Go through the data below and work out how many lines contain "that"; the answer is the number alone.
──────── Listed records ────────
(** * Shateki: a shooting-gallery game driven by hand gestures

    A shallow embedding of [src/game.js] (the [Game] class: match state,
    target life cycle, hit resolution) and of the gesture handling of
    [src/main.js] ([processGestures], [fireShot], [animate]).

    Numbers.  JavaScript numbers are modelled by exact rationals [Q]: the
    arithmetic of the source is kept operation by operation, rounding is
    not modelled.  The score only ever receives integer point values and is
    an integer [Z].  [Math.PI] is the double-precision constant of the
    language, which is itself a rational number.

    Where an outcome of the program (a match ended, a shot fired, a doll
    fallen) could depend on rounding, the properties are stated so that
    they rest on the order of numbers, on the comparisons the code makes
    and on the values it assigns, not on sums or products being exact;
    lemmas that hold in exact arithmetic only say so.  Where rounding
    decides an outcome, the code is run on doubles in module [Doubles]. *)

From Stdlib Require Import QArith ZArith List Bool Lia Lqa Floats.
From Stdlib Require Reals Qreals Lra.
From stdpp Require Import base list.
Import ListNotations.

(** ** Comparisons on numbers *)

Definition Qlt_bool (a b : Q) : bool := negb (Qle_bool b a).

(** [Math.PI], the double nearest to pi: 884279719003555 / 2^48. *)
Definition Math_PI : Q := 884279719003555 # 281474976710656.

(** ** Data model of [game.js] *)

(** [userData.state]: the strings "standing", "falling", "fallen". *)
Inductive DollState : Set := standing | falling | fallen.

Record Vector2 : Set := { v2_x : Q; v2_y : Q }.
Record Vector3 : Set := { v3_x : Q; v3_y : Q; v3_z : Q }.

(** [doll.userData] *)
Record UserData : Set := {
  isTarget : bool;
  points : Z;
  state : DollState
}.

(** The doll mesh: its material colour, its offset inside the pivot group
    and its [userData]. *)
Record Mesh : Set := {
  color : Z;
  mesh_position : Vector3;
  userData : UserData
}.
────────
■ Answer box
2